South African RecipesOn Our Radar: South African Cuisine and Wine
Admittedly, South African food and wine weren’t on our radar. We live in New York City, where international cuisine reigns, and even here it’s not too common to see a South African restaurant. As for the wine, most evenings we rarely make it to France on the wine list, if the Brunello in Italy is flowing just right. But alas, that’s the beauty of travel, which continually opens your eyes to a culture through food.

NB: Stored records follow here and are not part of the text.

(* ===== verification/Diagnostics.v ===== *)
(** * Diagnostics

    [workflow-compiler/src/diagnostics.rs]: producer errors are projected to
    stable diagnostics and rendered without control characters.  The location of
    a TOML error is third-party code: the parameter [decode_location], its field
    path and byte span.  Serde's JSON is not modelled. *)

From stdpp Require Import pretty.
From S2P Require Import Prelude Hashing Json Text Order Spec Ir Graph Trust Admission Compile Lock.

#[local] Arguments String.append !_ _ /.

(*| compiler/diagnostics.rs 11-11 DIAGNOSTIC_VERSION *)
Definition DIAGNOSTIC_VERSION : Z := 1.

(*| compiler/diagnostics.rs 158-171 DiagnosticProjectionError *)
Inductive DiagnosticProjectionError :=
| IntegerOverflow | ReversedSpan | DuplicateOccurrences | EmptyCycle | DuplicateCycleMember | UnsortedCycle.

(*| compiler/diagnostics.rs 180-183 DiagnosticSpan *)
Record DiagnosticSpan := mk_DiagnosticSpan { span_start : Z; span_end : Z }.
(*| compiler/diagnostics.rs 174-177 DiagnosticLocation *)
Record DiagnosticLocation := mk_DiagnosticLocation { field_path : string; span : option DiagnosticSpan }.

(*| compiler/diagnostics.rs 187-222 DiagnosticDetails *)
Inductive DiagnosticDetails :=
| DetailsEmpty
| DetailsRunFailed (category : string)
| DetailsInvalidIdentifier (field_path : string)
| DetailsUnsupportedSchemaVersion (found : Z)
| DetailsDuplicateNodeId (node_id : string) (occurrences : Z)
| DetailsMissingEntryNode (entry_node_id : string)
| DetailsDanglingEdge (from to missing : string)
| DetailsUnreachableNode (node_id : string)
| DetailsCycle (node_ids : list string)
| DetailsCannotReachTerminal (node_id : string)
| DetailsUnsupportedSemanticResources (registry_binding_count : Z).

(*| compiler/diagnostics.rs 15-21 Diagnostic *)
Record Diagnostic := mk_Diagnostic {
  diagnostic_version : Z; code : string; message : string;
  location : option DiagnosticLocation; details : DiagnosticDetails }.

(** A diagnostic without a location. *)
Definition fixed (code message : string) (details : DiagnosticDetails) : Diagnostic :=
  mk_Diagnostic DIAGNOSTIC_VERSION code message None details.
(* ===== verification/ModelTelemetry.v ===== *)
(** * Measured usage and telemetry of a model call

    The payload-free facts that [workflow-adk/src/model_telemetry.rs] attaches to
    the last response of a call, and what they are made of: the canonical JSON
    text, the digest and the provider's token counters of
    [workflow-adk/src/model_invocation.rs].  The derived JSON of a content and of
    the telemetry record is generated code: the class [TelemetryJson]. *)

From S2P Require Import Prelude Hashing Json JsonRead JsonMap Text Frame Llm ModelProfiles.

#[local] Arguments String.append !_ _ /.

Section text.
Context `{JsonText}.

(*| adk/model_invocation.rs 1314-1342 canonical_json *)
Fixpoint canonical_json (value : Value) : string :=
  match value with
  | Null => "null"
  | Bool b => bool_text b
  | Number n => number_text n
  | VString s => string_text s
  | Array values => "[" +:+ String.concat "," (map canonical_json values) +:+ "]"
  | Object o =>
      let fields := map (λ e, (fst e, canonical_json (snd e))) o in
      "{" +:+ String.concat "," (map entry_text (sort_by_key fst fields)) +:+ "}"
  end.

Lemma concat_comma texts : String.concat "," texts = comma_separated texts.
Proof.
  destruct texts as [|t texts]; [done|]. cbn. revert t.
  induction texts as [|u texts IH]; intros t; cbn; [by rewrite str_app_nil_r|]. by rewrite IH.
Qed.

(** The two canonical writers of the repository write the same text. *)
Lemma canonical_json_write v : canonical_json v = write_canonical_json v.
Proof.
  induction v as [| | | |l IH|o IH] using Value_nested_ind; cbn; try done; rewrite concat_comma.
  - do 3 f_equal. apply map_ext_in. intros v Hv%list_elem_of_In. rewrite Forall_forall in IH. auto.
  - do 5 f_equal. apply map_ext_in. intros e He%list_elem_of_In. rewrite Forall_forall in IH.
    by rewrite (IH e He).
Qed.
End text.

(*| adk/model_invocation.rs 719-726 ProviderTokenUsage *)
Record ProviderTokenUsage := mk_Usage {
  input_tokens : option Z; output_tokens : option Z; total_tokens : option Z;
  cache_read_tokens : option Z; cache_write_tokens : option Z; reasoning_tokens : option Z }.
#[export] Instance ProviderTokenUsage_eq_dec : EqDecision ProviderTokenUsage.
Proof. solve_decision. Defined.

Section usage.
Context `{JsonRead}.

Definition field_u64 (key : string) (v : Value) : option Z := get_value key v ≫= v_u64.

(*| adk/model_invocation.rs 729-758 ProviderTokenUsage::from_provider_usage *)
Definition from_provider_usage (raw : Value) : option ProviderTokenUsage :=
  o ← v_object raw;
  let raw := Object o in
  let details := get_value "prompt_tokens_details" raw in
  let usage := mk_Usage (field_u64 "prompt_tokens" raw) (field_u64 "completion_tokens" raw)
    (field_u64 "total_tokens" raw) (details ≫= field_u64 "cached_tokens")
    (details ≫= field_u64 "cache_write_tokens")
    (get_value "completion_tokens_details" raw ≫= field_u64 "reasoning_tokens") in
  if existsb is_some [input_tokens usage; output_tokens usage; total_tokens usage;
                      cache_read_tokens usage; cache_write_tokens usage; reasoning_tokens usage]
  then Some usage else None.

Lemma from_provider_usage_u64 `{!IntJson, !JsonReadLaws} raw usage :
  from_provider_usage raw = Some usage →
  Forall (from_option u64 True) [input_tokens usage; output_tokens usage; total_tokens usage;
    cache_read_tokens usage; cache_write_tokens usage; reasoning_tokens usage].
Proof.
  unfold from_provider_usage. destruct (v_object raw) as [o|]; [|done]. cbn [mbind option_bind].
  destruct (existsb _ _); [|done]. intros [= <-].
  assert (∀ k v, from_option u64 True (field_u64 k v)) as Hf.
  { intros k v. unfold field_u64. destruct (get_value k v) as [x|]; [|done]. cbn.
    destruct x; cbn; try done. destruct (number_as_u64 _) eqn:E; [|done]. by apply as_u64_Some in E as [? _]. }
  assert (∀ k (d : option Value), from_option u64 True (d ≫= field_u64 k)) as Hd by (intros k [v|]; [apply Hf|done]).
  repeat constructor; cbn [input_tokens output_tokens total_tokens cache_read_tokens
    cache_write_tokens reasoning_tokens]; first [apply Hf|apply Hd].
Qed.
End usage.

Section telemetry.
Context `{JsonRead, !AdkLlm, !Sha256}.

Definition usage_of (r : LlmResponse) : option ProviderTokenUsage :=
  (usage_metadata r ≫= provider_usage) ≫= from_provider_usage.

(*| adk/model_telemetry.rs 15-20 MeasuredRouteV1 *)
Record MeasuredRouteV1 := mk_MeasuredRoute {
  route_profile : option ModelProfileIdentity; route_provider : option string;
  route_requested_model : option string; route_resolved_model : option string }.

(*| adk/model_telemetry.rs 22-22 METADATA_KEY *)
Definition METADATA_KEY : string := "workflow_kit.model_telemetry_v1".

(*| adk/model_telemetry.rs 29-63 ModelTelemetryV1 *)
Record ModelTelemetryV1 := mk_Telemetry {
  telemetry_version : Z; route : MeasuredRouteV1; wire_model : option string;
  reasoning_mode : option string; measured_usage : option ProviderTokenUsage;
  sdk_estimated_cost_usd : option Z; host_prefix_hash_field : string;
  request_cache_salt_hash : option string; telemetry_retries : Z }.

Class TelemetryJson := {
  content_value : Content → Value;
  telemetry_value : ModelTelemetryV1 → option Value
}.
Context `{!TelemetryJson}.

(*| adk/model_telemetry.rs 184-191 public_alias *)
Definition public_alias (value : string) : option string :=
  if negb (str_is_empty value) && (str_len value <=? 256)%Z &&
     str_all (λ c, is_ascii_alphanumeric c || existsb (Ascii.eqb c) ["_"; "."; "/"; "-"]%char) value
  then Some value else None.

Fixpoint take_while {A : Type} (p : A → bool) (l : list A) : list A :=
  match l with [] => [] | x :: l => if p x then x :: take_while p l else [] end.

(*| adk/model_telemetry.rs 171-182 host_prefix_hash *)
Definition host_prefix_hash (request : LlmRequest) : string :=
  let leading := take_while (λ c, str_eqb (role c) "system") (contents request) in
  digest_bytes (canonical_json (Object [
    ("leading_system", Array (map content_value leading)); ("model", VString (model request));
    ("response_schema", jopt id (config request ≫= response_schema));
    ("tools", Object (btree_entries (tools request)))])).

(*| adk/model_telemetry.rs 72-80 attach *)
Definition strip_telemetry (r : LlmResponse) : LlmResponse :=
  match provider_metadata r with
  | Some (Object o) => set_metadata (Some (Object (object_remove METADATA_KEY o))) r
  | _ => r
  end.

(*| adk/model_telemetry.rs 99-108 attach *)
Definition known_reasoning_mode (extension : option Value) : option string :=
  mode ← extension ≫= get_str "reasoning_effort";
  if existsb (str_eqb mode) ["none"; "minimal"; "low"; "medium"; "high"; "xhigh"; "max"]
  then Some mode else None.

(*| adk/model_telemetry.rs 95-159 attach *)
Definition telemetry_of (b : ModelBinding) (request : LlmRequest)
    (measured : option ProviderTokenUsage) (last : LlmResponse) (retried : bool) : ModelTelemetryV1 :=
  let identity := binding_identity b in
  let extension := c ← config request; extensions c !! "openai" in
  let profile :=
    match public_alias (name (profile identity)), public_alias (version (profile identity)) with
    | Some name, Some version => Some (mk_Identity name version)
    | _, _ => None
    end in
  mk_Telemetry 1
    (mk_MeasuredRoute profile (public_alias (provider identity))
      (public_alias (requested_model identity)) (public_alias (resolved_model identity)))
    (match extension ≫= get_value "model" with
     | Some v => v_str v ≫= public_alias
     | None => public_alias (resolved_model identity)
     end)
    (known_reasoning_mode extension) measured
    (c ← (usage_metadata last ≫= cost); if f64_is_finite c && f64_nonnegative c then Some c else None)
    (host_prefix_hash request)
    (digest_bytes <$> (extension ≫= get_str "cache_salt"))
    (if retried then 1 else 0).

(*| adk/model_telemetry.rs 162-166 attach *)
Definition with_telemetry (value : Value) (r : LlmResponse) : LlmResponse :=
  let o := match provider_metadata r with Some (Object o) => o | _ => [] end in
  set_metadata (Some (Object (object_insert METADATA_KEY value o))) r.

(** [None]: the telemetry cannot be serialized. *)
(*| adk/model_telemetry.rs 65-168 attach *)
Definition attach (b : ModelBinding) (request : LlmRequest) (items : list LlmResponse)
    (retried : bool) : option (list LlmResponse) :=
  let items := map strip_telemetry items in
  let measured := list.last (omap usage_of items) in
  match list.last items with
  | None => Some items
  | Some last_item =>
      value ← telemetry_value (telemetry_of b request measured last_item retried);
      Some (take (length items - 1) items ++ [with_telemetry value last_item])
  end.
End telemetry.
(*| adk/model_profiles.rs 1247-1272 timed_response_stream *)
Fixpoint timed_response_stream (profile : ModelProfileIdentity) (events : list StreamEvent) :
    list (result ModelProfileError LlmResponse) :=
  match events with
  | [] => []
  | Expired :: _ => [Err (timeout_for profile)]
  | Item (Err e) :: events => Err (map_adk_error profile e) :: timed_response_stream profile events
  | Item (Ok response) :: events =>
      match response_failure response with
      | Some e => [Err (map_adk_error profile e)]
      | None => Ok response :: timed_response_stream profile events
      end
  end.

(** [ModelBinding::generate_content]: the stream of a call. *)
(*| adk/model_profiles.rs 1141-1159 ModelBinding::generate_content *)
Definition generate_stream (b : ModelBinding) (request : LlmRequest) :
    method S ModelProfileError (list (result ModelProfileError LlmResponse)) := λ s,
  let '(s, outcome) := call_model (apply_runtime (binding_runtime b) request) s in
  (s, match outcome with
      | CallExpired => Err (profile_error Timeout)
      | CallFailed e => Err (map_adk_error (profile (binding_identity b)) e)
      | CallStream events => Ok (timed_response_stream (profile (binding_identity b)) events)
      end).

(** ** The collected call *)

Definition payload_part (p : Part) : bool :=
  match p with Text _ | FunctionCall _ _ _ _ => true | _ => false end.
(*| adk/model_profiles.rs 1513-1521 response_has_model_payload *)
Definition response_has_model_payload (r : LlmResponse) : bool :=
  from_option (λ c, existsb payload_part (parts c)) false (content r).
(* ===== verification/ModelPrompt.v ===== *)
(** * Prompts and the identity of an invocation

    The first half of [workflow-adk/src/model_invocation.rs]: the prompt
    protocol assembled from labelled frames, the inference budget, the route,
    the strict output contract, and the specification of an invocation with its
    identity, its seed and the request it becomes.  [ModelInvocation.v] invokes
    it.  The JSON Schema library and the JSON stream reader are third-party. *)

From stdpp Require Import pretty.
From S2P Require Import Prelude Hashing Json JsonRead JsonMap Text Frame Trust Llm ModelProfiles.
From S2P Require Import ModelTelemetry ModelCalls.

#[local] Arguments String.append !_ _ /.

(*| adk/model_invocation.rs 23-23 PROMPT_PROTOCOL_VERSION *)
Definition PROMPT_PROTOCOL_VERSION : string := "cache-aware-prompt-v1".
(*| adk/model_invocation.rs 24-24 MAX_INVOCATION_RETRIES *)
Definition MAX_INVOCATION_RETRIES : Z := 3.

(** The kinds of a [jsonschema] validation error. *)
Inductive ValidationErrorKind :=
| VAdditionalItems | VAdditionalProperties | VAnyOf | VConstant | VContains | VContentEncoding
| VFromUtf8 | VContentMediaType | VEnum | VExclusiveMaximum | VExclusiveMinimum | VFalseSchema
| VFormat | VMaxItems | VMaximum | VMaxLength | VMaxProperties | VMinItems | VMinimum | VMinLength
| VMinProperties | VMultipleOf | VNot | VOneOfMultipleValid | VOneOfNotValid | VPattern
| VBacktrackLimitExceeded | VPropertyNames | VRequired | VType | VUnevaluatedItems
| VUnevaluatedProperties | VUniqueItems | VReferencing | VCustom.

(** [jsonschema::meta::validate], and a compiled schema's first error with the
    pointer to the value it is about; [serde_json]'s reader of one value at the
    front of a text, with whether only white space follows. *)
Class JsonContract `{JsonText} := {
  meta_valid : Value → bool;
  schema_validator : Value → option (Value → option (ValidationErrorKind * string));
  read_value : string → option (Value * bool)
}.
(* ===== verification/GithubIntake.v ===== *)
(** * Intake of GitHub issue metadata

    [workflow-runtime/src/github_intake.rs]: the metadata of a repository's
    issues is collected page by page from a source, within limits, and only
    from one unchanged snapshot; content is fetched only for issues of
    allowlisted authors.  The source and the fetcher are traits: functions of a
    request and of their own state. *)

From S2P Require Import Prelude Hashing Text Wire Trust.

(*| runtime/github_intake.rs 9-9 MAX_REPOSITORY_LENGTH *)
Definition MAX_REPOSITORY_LENGTH : Z := 256.
(*| runtime/github_intake.rs 10-10 MAX_SNAPSHOT_LENGTH *)
Definition MAX_SNAPSHOT_LENGTH : Z := 256.
(*| runtime/github_intake.rs 11-11 MAX_METADATA_TEXT_LENGTH *)
Definition MAX_METADATA_TEXT_LENGTH : Z := 512.
(*| runtime/github_intake.rs 12-12 MAX_CURSOR_LENGTH *)
Definition MAX_CURSOR_LENGTH : Z := 512.
(*| runtime/github_intake.rs 13-13 MAX_PAGES *)
Definition MAX_PAGES : Z := 1000.
(*| runtime/github_intake.rs 14-14 MAX_PER_PAGE *)
Definition MAX_PER_PAGE : Z := 100.
(*| runtime/github_intake.rs 15-15 MAX_ITEMS *)
Definition MAX_ITEMS : Z := 100000.
(** What is staged and not committed is dropped. *)
(*| runtime/issue_artifact.rs 546-748 build_canonical_issue_artifact *)
Definition build_canonical_issue_artifact {S : Type} `{!ArtifactStore S, !StagingStore S}
    (policy : TrustPolicy) (a : OfflineIssueContent) :
    method S IssueArtifactErrorKind CanonicalIssueArtifact := λ store,
  match plan_artifact policy a with
  | Err e => (store, Err e)
  | Ok (g, content, objects, policy_digest) =>
      let manifest := compact (manifest_value
        (mk_Manifest (number (metadata a)) (content_snapshot a) objects (g_omissions g)
           (map manifest_record (g_states g)))) in
      match stage content store with
      | (store, Err _) => (store, Err IssueStore)
      | (store, Ok staged) =>
          let id := staged_name staged in
          match content_ref ← map_err (λ _, IssueStore) (ArtifactRef_new id ("sha256:" +:+ id));
                included ← traverse (include id content) (zip (g_classified g) objects);
                Ok (content_ref, included) with
          | Err e => (discard staged store, Err e)
          | Ok (content_ref, included) =>
              match commit staged store with
              | (store, Err _) => (store, Err IssueStore)
              | (store, Ok committed) =>
                  if negb (str_eqb committed id) then (store, Err IssueStore)
                  else (store, Ok (mk_Canonical id content_ref manifest included (g_omissions g) (g_states g)
                                     policy_digest (aggregate_of policy_digest manifest)))
              end
          end
      end
  end.
End build.

(** ** What a snapshot may hold *)

Definition NUL : string := String (byte_of 0) "".

Record comment_ok (c : OfflineComment) : Prop := {
  co_id : is_blank (comment_id c) = false;
  co_reserved : comment_id c ≠ TITLE_OBJECT_ID ∧ comment_id c ≠ BODY_OBJECT_ID;
  co_author : is_blank (comment_author c) = false;
  co_lengths : (str_len (comment_id c) ≤ MAX_IDENTITY ∧ str_len (comment_author c) ≤ MAX_IDENTITY ∧
                str_len (comment_bytes c) ≤ MAX_TEXT)%Z;
  co_revision : comment_revision c ≠ 0%Z;
  co_deleted : deleted c = true ↔ comment_bytes c = "" }.

Lemma offline_comment_exact object_id author order revision gone bytes c :
  OfflineComment_new object_id author order revision gone bytes = Ok c ↔
  c = mk_OfflineComment object_id author order revision gone bytes ∧ comment_ok c.
Proof.
  unfold OfflineComment_new. split.
  - rewrite guard_Ok. intros [Hb [= <-]]. split; [done|].
    repeat (apply orb_false_iff in Hb as [Hb ?]). rewrite !andb_false_iff, !negb_false_iff in *.
    repeat match goal with H : str_eqb _ _ = false |- _ => apply bool_decide_eq_false in H end.
    split; cbn; try done.
    + destruct (str_eqb object_id TITLE_OBJECT_ID) eqn:E1, (str_eqb object_id BODY_OBJECT_ID) eqn:E2; try done.
      split; intros ->; by rewrite (proj2 (str_eqb_eq _ _) eq_refl) in *.
    + lia.
    + lia.
    + destruct gone, bytes; naive_solver.
  - intros [-> [K1 [K2 K3] K4 K5 K6 K7]]. cbn in *. apply guard_Ok. split; [|done].
    rewrite K1, K4. cbn. destruct (str_eqb object_id TITLE_OBJECT_ID) eqn:E1; [by apply str_eqb_eq in E1|].
    destruct (str_eqb object_id BODY_OBJECT_ID) eqn:E2; [by apply str_eqb_eq in E2|]. cbn.
    repeat (apply orb_false_iff; split); try lia; destruct gone, bytes; naive_solver.
Qed.

(** The bytes of a snapshot that count towards its limit. *)
Definition comments_size (l : list OfflineComment) : Z :=
  foldr (λ c n, str_len (comment_id c) + str_len (comment_author c) + str_len (comment_bytes c) + n)%Z 0%Z l.
Definition content_size (a : OfflineIssueContent) : Z :=
  (str_len (content_snapshot a) + str_len (title a) + str_len (body a) + str_len (issue_author (metadata a)) +
   comments_size (comments a))%Z.

Record content_ok (a : OfflineIssueContent) : Prop := {
  ko_snapshot : is_blank (content_snapshot a) = false ∧ (str_len (content_snapshot a) ≤ MAX_SNAPSHOT)%Z;
  ko_title : title a ≠ "" ∧ (str_len (title a) ≤ MAX_TEXT)%Z;
  ko_body : body a ≠ "" ∧ (str_len (body a) ≤ MAX_TEXT)%Z;
  ko_comments : (zlength (comments a) ≤ MAX_COMMENTS)%Z;
  ko_issue : is_pull_request (metadata a) = false;
  ko_ids : NoDup (map comment_id (comments a));
  ko_orders : Sorted Z.lt (map comment_order (comments a));
  ko_size : (content_size a ≤ MAX_INPUT_BYTES)%Z }.

Lemma add_len_Ok size s n :
  add_len size s = Ok n ↔ n = (size + str_len s)%Z ∧ (size + str_len s ≤ u64_max)%Z.
Proof.
  unfold add_len. destruct (checked_add size (str_len s)) as [m|] eqn:E; cbn.
  - apply checked_add_Some in E as [-> E]. naive_solver.
  - apply checked_add_None in E. split; [done|lia].
Qed.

We traveled with Completely Unique Safaris (CUS), which hosts just a handful of rare excursions every year, including a $425,000 Safari Seven experience and a whopping $2.2 million dollar honeymoon. So naturally for that coin, we had a private chef who dealt with our borderline crazy dietary restrictions, the least of which was our gluten sensitivity and no-dairy requests. Our world was rocked with the fresh oysters they flew in that morning, to serve us in the dark of night under a full moon while we sipped champagne. We can still taste the langoustine with pesto and tomato sorbet topped with caper berries, and the skate wing with risotto cake accessorized with a rainbow of emulsions and foam. But it was the evening we were surprised with a Kalahari sunset and campfire, where they brought out a degustation of traditional South African dishes, that stood out. Maybe it was the cold of night, (or our Midwestern upbringing) but the classic Babotie, a comfort food of sweet and savory sensations that was almost like a bread pudding, was a personal favorite. CUS was kind enough to share their secret recipe with us, so we’re paying it forward to you.
We’re also listing the greatest hits of the wine we drank on our trip, and we now have our wine guy Brian DiMarco from Barterhouse on the case to acquire the coveted bottles for us to add to our cellar.
Recipe serves 8
Soak bread in milk. Heat oil and butter in a large pan and fry onions and garlic. When onions are soft, add curry powder, salt, chutney, jam, Worcester sauce, tumeric and vinegar and mix well. Drain and mash bread and reserve milk. Add bread to pan together with mince and sultanas. Cook over low heat, stirring, and when meat loses its pinkness, remove from the stove. Add 1 beaten egg, mix well and then spoon into a greased, 28 x 16 cm baking dish and level the top.
Beat remaining eggs with reserved milk (you should have 300 ml, or a little more) and the salt and tumeric. Pour over meat mixture and put a few bay leaves on top. Stand dish in a larger pan of water (this is important to prevent drying out) and bake, uncovered at 180 degrees Celsius for 1 hour or until set.
Serve with rice, coconut, chutney, nuts and bananas.